In last Tuesday’s “What The Fee” post, I wrote about how I despised my 401(k). A couple months back, I decided to do something about it that may strike some as a bit insane. Today I spill the beans. More on that in a moment. First though, it turns out that I owe my 401(k) a little bit of an apology.
- The $500 annual fee that I complained about is actually paid by my company. Big thanks to DoneByForty for pointing this out.
- I have some really horrible funds in my portfolio and I was investing in them. A couple of them charge almost 2% in fees. However, not all of my choices are that bad. Many are below 1% including Fidelity’s Contra which Jim Collins pointed out isn’t terrible at .74%. I have since moved most of my money to Contra and some of the other lower fee options. Again, part of the problem was mine in that I didn’t do my research and had my money in high fee funds. If you haven’t already, check out Mr. Collin’s excellent write-up on 401ks.
I do wish that my 401(k) had more options from Vanguard. They have only one and it’s a bond fund which doesn’t really get me going.
What I tried to do and what I did
In last week’s post, I described how I tried to get my employer to let me quit so that I could roll my 200K over into something else. My plan was to quit, roll my money over and then be rehired. My boss thought I was a bit nuts. I tried explaining how I didn’t like the 401k and the reasons, but it went over his head. There were also a bunch of logistical issues that made my scheme a bad idea.
My next course of action was to see if they had a self-directed plan. I had one of these at a previous company and thought it was great*. With a self-directed plan, your 401k becomes more like an eTrade account, allowing you to invest in whatever you wanted. The answer to this was also a big “No!”
The idea that I came up with was to take out a 401k loan and invest the money myself. The maximum loan with a 401k is $50,000 which is only 25% of my holdings, but better than nothing. Before you label me as a nut, allow me to address a couple issues regarding 401k loans. Two big reasons are often thrown out there for not taking out a loan:
- If I lose my job or quit, I’ll have to pay the money back or incur a big tax penalty. This is not an issue since I have enough cash to cover the loan.
- The loaned money is not working for you. If I have a loan balance of 50K, that is money not participating in the markets. Over the course of a 5 year loan, that could add up to a big chunk of change. However, since I am investing the money myself, this is also a moot issue.
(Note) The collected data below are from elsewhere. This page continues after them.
(* ===== verification/FsWrite.v ===== *)
(** * Creating and deleting files (src/fs.c: balloc_contig, fs_create, fs_delete) *)
From S2P Require Import Prelude Spinlock Uart Disk Fs FsLayout FsOps FsRead.

Section write.
Context {D : Type} `{HasDevLaws D, !BlockDev D, !BlockDevLaws D}.
Implicit Types s t : fs D.

(** ** The allocator *)

(** [r] is the first place for [n] consecutive blocks, or -1 when there is none. *)
Definition first_fit (u : gmap Z Z) (total n r : Z) : Prop :=
  (free_run u total n r ∧ ∀ b, free_run u total n b → r ≤ b) ∨ (r = -1 ∧ ∀ b, ¬ free_run u total n b).

Lemma wp_balloc n total (Q : Z → fs D → Prop) s :
  0 ≤ n ≤ MAXBLK → DATASTART ≤ total ≤ MAXBLK → total_blocks (fm s) = total →
  (∀ r, first_fit (used (fm s)) total n r → Q r s) →
  wp (balloc_contig n) Q s.
Proof.
  intros Hn Ht Et HQ. unfold balloc_contig, first_fit, free_run in *. set (u := used (fm s)) in *.
  unfold MAXBLK, DATASTART, LOGSTART, LOGN in *. change (3 + 16) with 19 in *.
  destruct (Z.eqb_spec n 0) as [->|Hn0].
  { wp_step. apply HQ. left. split_and!; try lia. }
  apply (wp_loop (λ x t, t = s ∧ 19 ≤ x ≤ 8192 ∧ ∀ b, free_run u total n b → x ≤ b)
    (λ x, Z.to_nat (8192 - x))).
  - intros x t (-> & Hx & Hbelow). wp_step. apply wp_mem_get. rewrite Et, !u32_small by lia.
    destruct (Z.leb_spec (x + n) total) as [H1|H1]; cbn [andb].
    2: { wp_step. apply HQ. right. split; [done|]. intros b Hb. pose proof (Hbelow b Hb). destruct Hb as (_ & Hb & _). lia. }
    destruct (Z.leb_spec (x + n) 8192); [|lia]. wp_step. apply wp_mem_get. wp_step. fold u.
    destruct (run_free (Z.to_nat n) x u) eqn:E.
    + apply HQ. left. split; [|done]. split_and!; [lia|done|].
      intros b Hb. apply (proj1 (run_free_spec _ _ _) E). lia.
    + split; [|lia]. split_and!; [done|lia|lia|]. intros b Hb. pose proof (Hbelow b Hb) as Hxb.
      destruct (decide (b = x)) as [->|]; [|lia]. destruct Hb as (_ & _ & Hb).
      assert (run_free (Z.to_nat n) x u = true); [|congruence]. apply run_free_spec. intros c Hc. apply Hb. lia.
  - split_and!; [done|lia|lia|]. intros b (Hb & _). unfold DATASTART, LOGSTART, LOGN in Hb. lia.
  - change (Z.to_nat (8192 - 19)) with (Z.to_nat 8173). unfold balloc_fuel, MAXBLK. lia.
Qed.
So, I did just that. Earlier this year, I took out a 401k loan. I haven’t quite decided yet where to put it all**, but the wise thing to do would be a Vanguard index fund or two since this is where my 401k money should be in the first place. I may throw a little bit Warren Buffett’s way as well.
Would you do the same in my situation? If so, where would you put the money?
*The self-directed plan actually turned out to be not so great. It was the late ’90s and I got caught up in the Internet hype, losing my pants in a variety of ridiculous investments. I would certainly invest these funds much more conservatively if I had the opportunity now.
**Since this money is borrowed, I’m not counting it towards my nest egg on the right side of this page.